Em outubro a Ford publicou um relatório aguardado com ansiedade tanto pelos investidores quanto pelo mercado: o “CEO Strategic Update”¹. Esse é um documento importante pois sinaliza para os acionistas o rumo que a empresa pretende seguir na direção do futuro. Nos 6 pontos base do seu Plano Estratégico estão lições valiosas para as academias e os profissionais de fitness. Vamos a eles:
- Cortar na carne. Reduzir dramaticamente a estrutura de custos.
- Direcionar recursos para os produtos mais rentáveis. Investir apenas naquilo que gera vendas e dá retorno, i.e. caminhões e SUVs (bye-bye Ford Ka!).
- Produzir na China para economizar (o futuro Focus será chinês).
- Investir pesadamente em motores elétricos. A Ford vai reduzir em 30% o dinheiro destinado aos motores à combustão e canalizar esses recursos no desenvolvimento de motores elétricos.
- Simplificar e modernizar. Existem 35.000 configurações diferentes na atual geração do Ford Fusion! Menos combinações e novas ferramentas de produção (robôs, impressão 3D e realidade virtual) ajudarão a Ford a ficar mais ágil e reduzir em 20% o custo do desenvolvimento de novos veículos.
- Carros conectados como prioridade. 100% dos novos veículos da Ford nos EUA serão construídos com essa capacidade e 90% dos veículos da marca globalmente até 2020.
O que podemos extrair dessas diretrizes?
- Você está passando por problemas e o dinheiro não é suficiente?
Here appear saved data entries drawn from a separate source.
(* ===== verification/Updater.v ===== *)
(** * The updater (crates/nqvpn-update/src/lib.rs)

    [--self-update]: find the latest release, compare versions, download the
    archive and its checksum, take the binary out, prove that it runs, and put it
    in the place of the executable. The directory of the executable is a map from
    names to inodes, which hard links share; every change of it is a point at which
    the process may die. What the network, the random source and each system call
    come to is in the environment. *)

From S2P Require Import Prelude Crash Text Token Http.

(** ** Versions *)

(** [split('.')], a list of all pieces. *)
Fixpoint split_all (c : Z) (cur s : list Z) : list (list Z) :=
  match s with
  | [] => [rev cur]
  | b :: s' => if b =? c then rev cur :: split_all c [] s' else split_all c (b :: cur) s'
  end.

Fixpoint until_suffix (s : list Z) : list Z :=
  match s with [] => [] | b :: s' => if (b =? 45) || (b =? 43) then [] else b :: until_suffix s' end.

Definition version_parts (v : list Z) : option (list Z) := mapM (parse_uint 10 u64_max) (split_all 46 [] (until_suffix v)).

(** [Vec::resize] with zeros, then the lexicographic order. *)
Definition pad_to (n : nat) (x : list Z) : list Z := x ++ replicate (n - length x) 0.
Fixpoint lex_compare (x y : list Z) : comparison :=
  match x, y with
  | [], [] => Eq
  | [], _ :: _ => Lt
  | _ :: _, [] => Gt
  | a :: x', b :: y' => match (a ?= b) with Eq => lex_compare x' y' | c => c end
  end.

Definition compare_versions (a b : list Z) : option comparison :=
  x ← version_parts a; y ← version_parts b;
  let n := Nat.max (length x) (length y) in Some (lex_compare (pad_to n x) (pad_to n y)).

(** ** Releases *)

Record Asset := mkAsset { as_name : list Z; as_url : list Z }.
Record Release := mkRelease { rl_tag : list Z; rl_assets : list Asset }.

Definition release_version (r : Release) : list Z := default (rl_tag r) (strip_bytes [118] (rl_tag r)).
Definition release_asset (r : Release) (name : list Z) : option Asset := List.find (λ a, bool_decide (as_name a = name)) (rl_assets r).

Definition platform (os arch : list Z) : option (list Z * list Z) :=
  if negb (existsb (λ o, bool_decide (os = str_bytes o)) ["linux"; "macos"; "freebsd"]%string) then None else
  if bool_decide (arch = str_bytes "x86_64") then Some (os, str_bytes "amd64") else
  if bool_decide (arch = str_bytes "aarch64") then Some (os, str_bytes "arm64") else None.

Definition asset_name (version os arch : list Z) : list Z :=
  str_bytes "nqvpn-" ++ version ++ [45] ++ os ++ [45] ++ arch ++ str_bytes ".tar.gz".

(** ** Downloads *)

Inductive UpdateError : Set :=
| UePlatform | UeNet (e : HttpError) | UeRelease | UeVersion | UeExe | UeNoBuild | UeNoChecksum | UeMalformedSum | UeMismatch
| UeArchive | UeNoBinary | UeNoName | UeRandom | UeDenied | UeDoesNotRun.

Definition MAX_API_BYTES : Z := 2 ^ 20.
Definition MAX_ASSET_BYTES : Z := 128 * 2 ^ 20.
Definition MAX_REDIRECTS : nat := 5.

(** The crates and the machine: serde_json for a release, SHA-256 in hex, the
    entries of a [.tar.gz] (their file names and contents, up to the first error),
    what a file says when it is run with [--version] (did it succeed, and its
    output), and the answer to the [n]th request. *)
Class UpdateWorld := {
  release_of : list Z → option Release;
  sha256_hex : list Z → list Z;
  tar_entries : list Z → list (option (list Z * list Z));
  run_version : list Z → option (bool * list Z);
  net_answer : nat → list Z → option (list Z);
}.

Section update.
Context `{E : UpdateWorld}.

(** Connecting, sending and reading to the end are [net_answer]. *)
Definition get_once (t : nat) (url : list Z) (limit : Z) : Result HttpResponse HttpError :=
  let? _ := update_parse_url url in
  match net_answer t url with
  | None => Err HeNetwork
  | Some raw => if limit + 64 * 1024 <? Z.of_nat (length raw) then Err HeTooLarge else update_parse_response raw
  end.

Definition is_redirect (s : Z) : bool := existsb (Z.eqb s) [301; 302; 303; 307; 308].

(** [get], with the number of requests made so far. *)
Fixpoint get_run (budget : nat) (t : nat) (url : list Z) (limit : Z) : nat * Result (list Z) HttpError :=
  match budget with
  | O => (t, Err HeRedirects)
  | S budget =>
      match get_once t url limit with
      | Err e => (S t, Err e)
      | Ok resp =>
          if hr_status resp =? 200 then (S t, Ok (hr_body resp)) else
          if is_redirect (hr_status resp) then
            match hr_location resp with
            | None => (S t, Err HeNoLocation)
            | Some url => get_run budget (S t) url limit
            end
          else (S t, Err (HeStatus (hr_status resp)))
      end
  end.
Definition http_get (t : nat) (url : list Z) (limit : Z) : nat * Result (list Z) HttpError := get_run (S MAX_REDIRECTS) t url limit.

Definition verify_sha256 (bytes sums : list Z) : Result unit UpdateError :=
  let expected := to_ascii_lowercase (default [] (head (split_whitespace sums))) in
  if negb ((length expected =? 64)%nat && forallb is_ascii_hexdigit expected) then Err UeMalformedSum else
  if bool_decide (sha256_hex bytes = expected) then Ok tt else Err UeMismatch.

(** The first entry of that file name; an unreadable entry before it is an error. *)
Fixpoint extract_entry (entries : list (option (list Z * list Z))) (bin : list Z) : Result (list Z) UpdateError :=
  match entries with
  | [] => Err UeNoBinary
  | None :: _ => Err UeArchive
  | Some (name, data) :: rest => if bool_decide (name = bin) then Ok data else extract_entry rest bin
  end.
Definition extract (targz bin : list Z) : Result (list Z) UpdateError := extract_entry (tar_entries targz) bin.

(** ** The directory *)

Record Inode := mkInode { in_data : list Z; in_mode : Z }.
Record Dir := mkDir { dr_names : gmap (list Z) nat; dr_inodes : gmap nat Inode; dr_next : nat }.

Definition file_at (w : Dir) (name : list Z) : option Inode := i ← dr_names w !! name; dr_inodes w !! i.
Definition set_inode (i : nat) (ino : Inode) (w : Dir) : Dir := mkDir (dr_names w) (<[i := ino]> (dr_inodes w)) (dr_next w).
(** A new file. *)
Definition create_file (name : list Z) (ino : Inode) (w : Dir) : Dir :=
  mkDir (<[name := dr_next w]> (dr_names w)) (<[dr_next w := ino]> (dr_inodes w)) (S (dr_next w)).
Definition unlink (name : list Z) (w : Dir) : Dir := mkDir (delete name (dr_names w)) (dr_inodes w) (dr_next w).
Definition name_inode (name : list Z) (i : nat) (w : Dir) : Dir := mkDir (<[name := i]> (dr_names w)) (dr_inodes w) (dr_next w).
Definition rename_file (from to : list Z) (w : Dir) : Dir :=
  match dr_names w !! from with Some i => name_inode to i (unlink from w) | None => w end.

(** How each call of one installation goes. [sw_written]: all bytes are written, or
    that many and then an error; the same for the copy. *)
Record SwapEnv := mkSwapEnv {
  sw_nonce : option (list Z);
  sw_umask : Z; sw_open : bool; sw_written : option nat; sw_chmod : bool; sw_sync : bool;
  sw_unlink_staged : bool; sw_unlink_old : bool; sw_link : bool; sw_open_copy : bool; sw_copied : option nat; sw_rename : bool;
}.

Definition cut {A} (n : option nat) (l : list A) : list A := match n with Some k => take k l | None => l end.
Definition prefixes {A} (l : list A) : list (list A) := (λ k, take k l) <$> seq 0 (length l).

(** [create_new]: an error if anything has the name. *)
Definition open_new (ev : SwapEnv) (name : list Z) : Run Dir bool :=
  run_act (λ w, if sw_open ev && bool_decide (dr_names w !! name = None)
                then (true, create_file name (mkInode [] (Z.land 448 (Z.lnot (sw_umask ev)))) w) else (false, w)).

(** [write_all], through every prefix. *)
Definition write_file (name data : list Z) : Run Dir unit :=
  let put w d := match dr_names w !! name with
    | Some i => match dr_inodes w !! i with Some ino => set_inode i (mkInode d (in_mode ino)) w | None => w end
    | None => w end in
  run_slow (λ w, put w <$> prefixes data) (λ w, (tt, put w data)).

Definition chmod (name : list Z) (mode : Z) : Run Dir unit :=
  run_act (λ w, (tt, match dr_names w !! name with
    | Some i => match dr_inodes w !! i with Some ino => set_inode i (mkInode (in_data ino) mode) w | None => w end
    | None => w end)).

Definition remove_file (name : list Z) (ok : bool) : Run Dir unit := run_act (λ w, (tt, if ok then unlink name w else w)).

(** An error if the new name is taken. *)
Definition hard_link (ev : SwapEnv) (from to : list Z) : Run Dir bool :=
  run_act (λ w, match dr_names w !! from with
    | Some i => if sw_link ev && bool_decide (dr_names w !! to = None) then (true, name_inode to i w) else (false, w)
    | None => (false, w) end).

(** [fs::copy]: the target is created, or emptied if it is there, given the mode of
    the source, and then written from it; each of these is a point of its own. *)
Definition copy_file (ev : SwapEnv) (from to : list Z) : Run Dir bool :=
  mode <-- run_read (λ w, match file_at w from with Some ino => Some (in_mode ino) | None => None end);
  match mode with
  | None => run_ret false
  | Some mode =>
      if negb (sw_open_copy ev) then run_ret false else
      run_act (λ w, (tt, match dr_names w !! to with
        | Some i => match dr_inodes w !! i with Some ino => set_inode i (mkInode [] (in_mode ino)) w | None => w end
        | None => create_file to (mkInode [] (Z.land mode (Z.lnot (sw_umask ev)))) w end));;
      chmod to mode;;
      data <-- run_read (λ w, match file_at w from with Some ino => in_data ino | None => [] end);
      write_file to (cut (sw_copied ev) data);;
      run_ret (match sw_copied ev with Some _ => false | None => true end)
  end.

(** ** Installing *)

Definition staged_name (name nonce : list Z) : list Z := [46] ++ name ++ str_bytes ".new-" ++ nonce.
Definition old_name (name : list Z) : list Z := name ++ str_bytes ".old".

(** A binary that runs here and says it is that version. *)
Definition runs_as (data version : list Z) : bool :=
  match run_version data with
  | Some (success, out) => success && existsb (λ w, bool_decide (w = version)) (split_whitespace (from_utf8_lossy out))
  | None => false
  end.

Definition write_staged (ev : SwapEnv) (staged new : list Z) : Run Dir bool :=
  write_file staged (cut (sw_written ev) new);;
  match sw_written ev with
  | Some _ => run_ret false
  | None => if negb (sw_chmod ev) then run_ret false else chmod staged 493;; run_ret (sw_sync ev)
  end.

Definition swap_in (ev : SwapEnv) (name staged old : list Z) : Run Dir bool :=
  remove_file old (sw_unlink_old ev);;
  linked <-- hard_link ev name old;
  kept <-- (if linked then run_ret true else copy_file ev name old);
  if negb kept then run_ret false else
  if sw_rename ev then run_act (λ w, (true, rename_file staged name w)) else run_ret false.

Definition replace_binary (ev : SwapEnv) (name : option (list Z)) (new version : list Z) : Run Dir (Result (list Z) UpdateError) :=
  match name, sw_nonce ev with
  | None, _ => run_ret (Err UeNoName)
  | _, None => run_ret (Err UeRandom)
  | Some name, Some nonce =>
      let staged := staged_name name nonce in let old := old_name name in
      opened <-- open_new ev staged;
      if negb opened then run_ret (Err UeDenied) else
      written <-- write_staged ev staged new;
      if negb written then remove_file staged (sw_unlink_staged ev);; run_ret (Err UeDenied) else
      ran <-- run_read (λ w, match file_at w staged with Some ino => runs_as (in_data ino) version | None => false end);
      if negb ran then remove_file staged (sw_unlink_staged ev);; run_ret (Err UeDoesNotRun) else
      swapped <-- swap_in ev name staged old;
      if negb swapped then remove_file staged (sw_unlink_staged ev);; run_ret (Err UeDenied) else
      run_ret (Ok old)
  end.

(** ** [run]

    [exe]: the file name of the executable, unless it is not Unicode or the executable
    cannot be found. *)

Inductive UpdateAction : Set := CheckUpdate | SelfUpdate.
Inductive Updated : Type := Available (v : list Z) | UpToDate (v : list Z) | Installed (v old : list Z).

(** The release, and whether it is newer. *)
Definition find_release (os arch current : list Z) : nat * Result (Release * bool * (list Z * list Z)) UpdateError :=
  match platform os arch with
  | None => (0%nat, Err UePlatform)
  | Some oa =>
      let '(t, r) := http_get 0 (str_bytes "https://api.github.com/repos/wushilin/nqvpn/releases/latest") MAX_API_BYTES in
      (t, match r with
          | Err e => Err (UeNet e)
          | Ok body =>
              match release_of body with
              | None => Err UeRelease
              | Some release =>
                  match compare_versions (release_version release) current with
                  | None => Err UeVersion
                  | Some c => Ok (release, bool_decide (c = Gt), oa)
                  end
              end
          end)
  end.

(** The binary of a release, checked. *)
Definition download (t : nat) (release : Release) (bin os arch : list Z) : Result (list Z) UpdateError :=
  let archive_name := asset_name (release_version release) os arch in
  match release_asset release archive_name with
  | None => Err UeNoBuild
  | Some archive =>
      match release_asset release (archive_name ++ str_bytes ".sha256") with
      | None => Err UeNoChecksum
      | Some checksum =>
          let '(t, r) := http_get t (as_url archive) MAX_ASSET_BYTES in
          match r with
          | Err e => Err (UeNet e)
          | Ok bytes =>
              match (http_get t (as_url checksum) MAX_API_BYTES).2 with
              | Err e => Err (UeNet e)
              | Ok sums =>
                  let? _ := verify_sha256 bytes (from_utf8_lossy sums) in
                  extract bytes bin
              end
          end
      end
  end.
Tem que cortar custos! Analise cuidadosamente o que é essencial e livre-se do que não é. Enxugue seus gastos. Isso é o que eu chamo de “estratégia da tesoura”. O problema: Não estamos acostumados a “descartar” e sim a “acumular”. Descartar dói e, no caso das empresas, também gera despesas. Mas talvez agora seja a hora de finalmente se livrar daquele professor cujas aulas caíram muito a audiência ou daquele que fica dependurado no teto do salão de musculação no horário de pico (o “homem morcego”).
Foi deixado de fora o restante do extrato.